▶ _What is being asked_
Please repeat exactly the lines below from the one containing "(** Whether a" down to the one containing "Definition claimable (io", both included, and nothing else.

▶ _Data for processing_
(* ===== verification/Outbox.v ===== *)
(** The delivery outbox of the record platform (src/internal/center/recordplatform/outbox.go, worker.go and the outbox
    operations of src/internal/center/store/record_platform.go, record_platform_cleanup.go): events are enqueued in the
    transaction of the fact they are about, claimed by one worker at a time, authorized afresh, and sent, retried or
    cancelled by the exact claim. *)
From stdpp Require Import base list strings gmap.
From Stdlib Require Import ZArith Lia Ascii.
From S2P Require Import Prelude GoRuntime Postgres RecordCodec RecordPlatform LeaseStore.

Local Open Scope Z_scope.

(** * Events *)

Record OutboxEvent := {
  oe_RowID : Z;
  oe_ProjectID : string;
  oe_EventKind : string;
  oe_SubjectKind : string;
  oe_SubjectID : string;
  oe_SourceVersion : Z;
  oe_AuthorizationEpoch : Z;
  oe_RecordFenceEpoch : Z;
}.

#[global] Instance OutboxEvent_eq_dec : EqDecision OutboxEvent.
Proof. solve_decision. Defined.

Record OutboxEnqueueInputV1 := { oi_Event : OutboxEvent; oi_ExpiresAfter : Z }.
Record OutboxClaimInputV1 := { ox_OwnerID : string; ox_OwnerLeaseDuration : Z }.
Record ClaimedOutboxEventV1 := { co_Event : OutboxEvent; co_Owner : OwnerLease; co_ExpiresAt : Z }.

Definition record_kinds : list string :=
  ["record_created"; "record_updated"; "record_deleted"; "record_owner_changed"; "record_participant_changed"]%string.
Definition action_kinds : list string :=
  ["record_action_created"; "record_action_updated"; "record_action_assigned"; "record_action_completed";
   "record_action_cancelled"; "record_action_reopened"]%string.
Definition comment_kinds : list string :=
  ["record_comment_created"; "record_comment_edited"; "record_comment_redacted"; "record_comment_replied";
   "record_comment_mentioned"]%string.
Definition OutboxEventKindRecordNotificationDelivery : string := "record_notification_delivery".

Definition OutboxSubjectKindRecord : string := "record".
Definition OutboxSubjectKindAction : string := "action".
Definition OutboxSubjectKindComment : string := "comment".
Definition OutboxSubjectKindDelivery : string := "delivery".

Definition among (s : string) (l : list string) : bool := existsb (String.eqb s) l.

Definition outboxSubjectKindForEventKind (kind : string) : option string :=
  if among kind record_kinds then Some OutboxSubjectKindRecord
  else if among kind action_kinds then Some OutboxSubjectKindAction
  else if among kind comment_kinds then Some OutboxSubjectKindComment
  else if kind =s OutboxEventKindRecordNotificationDelivery then Some OutboxSubjectKindDelivery
  else None.

Definition notificationProducingOutboxEventKind (kind : string) : bool :=
  among kind ["record_owner_changed"; "record_participant_changed"; "record_action_assigned"; "record_action_completed";
              "record_action_cancelled"; "record_comment_replied"; "record_comment_mentioned"; "record_notification_delivery"]%string.

Definition validDeliveryOutboxSubjectID (value : string) : bool :=
  if (String.length value <? 5)%nat || (68 <? String.length value)%nat || (String.substring 0 4 value <>s "rnd_") then false
  else all_bytes (fun c => lower_letter c || digit c) (from_byte 4 value).

Definition validOutboxSubjectID : string -> bool := valid_storage_key 128.

Definition OutboxEvent_Validate (event : OutboxEvent) : result unit :=
  _ ← reject (oe_RowID event <? 0) (invalid ErrInvalidOutboxEvent "row id");
  _ ← check_as (ValidateProjectID (oe_ProjectID event)) (fun _ => invalid ErrInvalidOutboxEvent "project");
  match outboxSubjectKindForEventKind (oe_EventKind event) with
  | None => Err (invalid ErrInvalidOutboxEvent "event kind")
  | Some expectedSubjectKind =>
      _ ← reject (oe_SubjectKind event <>s expectedSubjectKind) (invalid ErrInvalidOutboxEvent "subject kind");
      _ ← reject (negb (validOutboxSubjectID (oe_SubjectID event))
                  || ((oe_SubjectKind event =s OutboxSubjectKindDelivery) && negb (validDeliveryOutboxSubjectID (oe_SubjectID event))))
            (invalid ErrInvalidOutboxEvent "subject id");
      let notification := notificationProducingOutboxEventKind (oe_EventKind event) in
      _ ← reject ((max_int64 <? oe_SourceVersion event) || negb (Bool.eqb notification (0 <? oe_SourceVersion event)))
            (invalid ErrInvalidOutboxEvent "source version");
      _ ← reject (notification && ((oe_AuthorizationEpoch event =? 0) || (max_int64 <? oe_AuthorizationEpoch event)))
            (invalid ErrInvalidOutboxEvent "authorization epoch");
      reject ((max_int64 <? oe_RecordFenceEpoch event) || (negb notification && negb (oe_RecordFenceEpoch event =? 0)))
        (invalid ErrInvalidOutboxEvent "record fence epoch")
  end.

Definition EnqueueInput_Validate (input : OutboxEnqueueInputV1) : result unit :=
  _ ← check_as (OutboxEvent_Validate (oi_Event input)) (invalid_as ErrInvalidOutboxEnqueue "event");
  _ ← reject (negb (oe_RowID (oi_Event input) =? 0)) (invalid ErrInvalidOutboxEnqueue "row identity");
  reject (Duration_Microseconds (oi_ExpiresAfter input) <=? 0) (invalid ErrInvalidOutboxEnqueue "expiry").

Definition OutboxClaimInput_Validate (input : OutboxClaimInputV1) : result unit :=
  reject (negb (validRecordPlatformOwnerID (ox_OwnerID input)) || (Duration_Microseconds (ox_OwnerLeaseDuration input) <=? 0))
    (invalid ErrInvalidOutboxClaim "owner or lease").

Definition ClaimedOutboxEvent_Validate (claim : ClaimedOutboxEventV1) : result unit :=
  _ ← reject (oe_RowID (co_Event claim) <=? 0) (invalid ErrInvalidOutboxClaim "row id");
  _ ← check_as (OutboxEvent_Validate (co_Event claim)) (invalid_as ErrInvalidOutboxClaim "event");
  _ ← check_as (OwnerLease_Validate (co_Owner claim)) (invalid_as ErrInvalidOutboxClaim "owner");
  reject (Time_IsZero (co_ExpiresAt claim) || negb (Time_After (co_ExpiresAt claim) (ol_ExpiresAt (co_Owner claim))))
    (invalid ErrInvalidOutboxClaim "expiry").

(** * The table *)

Definition OutboxPending : string := "pending".
Definition OutboxProcessing : string := "processing".
Definition OutboxSent : string := "sent".
Definition OutboxCancelled : string := "cancelled".

(** The columns of an event, the state of its delivery, and its times. *)
Record outbox_row := {
  ow_event : OutboxEvent;
  ow_status : string;
  ow_owner_id : string;
  ow_owner_generation : Z;
  ow_owner_expires_at : option Z;
  ow_attempt_count : Z;
  ow_next_attempt_at : Z;
  ow_sent_at : option Z;
  ow_expires_at : Z;
}.

Abbreviation outbox_table := (gmap Z outbox_row).

Definition set_delivery (status owner : string) (generation : Z) (owner_expires : option Z) (attempts next : Z) (sent : option Z)
    (row : outbox_row) : outbox_row := {|
  ow_event := ow_event row; ow_status := status; ow_owner_id := owner; ow_owner_generation := generation;
  ow_owner_expires_at := owner_expires; ow_attempt_count := attempts; ow_next_attempt_at := next; ow_sent_at := sent;
  ow_expires_at := ow_expires_at row |}.

(** The insert of an event in the caller's transaction; [id] is the next value of the sequence. *)
Definition EnqueueOutbox (io : record_io) (id : Z) (input : OutboxEnqueueInputV1) (t : outbox_table) : result (outbox_table * OutboxEvent) :=
  _ ← EnqueueInput_Validate input;
  let e := oi_Event input in
  _ ← map_error (prefixed "enqueue outbox event")
    (_ ← int8 (oe_SourceVersion e); _ ← int8 (oe_AuthorizationEpoch e); _ ← int8 (oe_RecordFenceEpoch e);
     _ ← statement (ri_faults io) "enqueue outbox event" 0 (fun e => e);
     _ ← reject (match t !! id with Some _ => true | None => false end) (PgError "23505");
     check_row (tx_now io <? tx_after io (oi_ExpiresAfter input)));
  _ ← reject (id <=? 0) (invalid ErrInvalidOutboxEvent "outbox row id");
  let event := {| oe_RowID := id; oe_ProjectID := oe_ProjectID e; oe_EventKind := oe_EventKind e; oe_SubjectKind := oe_SubjectKind e;
                  oe_SubjectID := oe_SubjectID e; oe_SourceVersion := oe_SourceVersion e; oe_AuthorizationEpoch := oe_AuthorizationEpoch e;
                  oe_RecordFenceEpoch := oe_RecordFenceEpoch e |} in
  Ok (<[id := {| ow_event := event; ow_status := OutboxPending; ow_owner_id := ""; ow_owner_generation := 0; ow_owner_expires_at := None;
                 ow_attempt_count := 0; ow_next_attempt_at := tx_now io; ow_sent_at := None;
                 ow_expires_at := tx_after io (oi_ExpiresAfter input) |}]> t, event).

(** * Claims *)

(** Whether a claim of this duration may take a row: due or abandoned, and not to expire before the claim. *)
Definition claimable (io : record_io) (duration : Z) (row : outbox_row) : bool :=
  (((ow_status row =s OutboxPending) && (ow_next_attempt_at row <=? tx_now io))
   || ((ow_status row =s OutboxProcessing) && match ow_owner_expires_at row with Some at_ => at_ <=? tx_now io | None => false end))
  && (tx_after io duration <? ow_expires_at row).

▶ _Solution below_
(** Whether a claim of this duration may take a row: due or abandoned, and not to expire before the claim. *)
Definition claimable (io : record_io) (duration : Z) (row : outbox_row) : bool :=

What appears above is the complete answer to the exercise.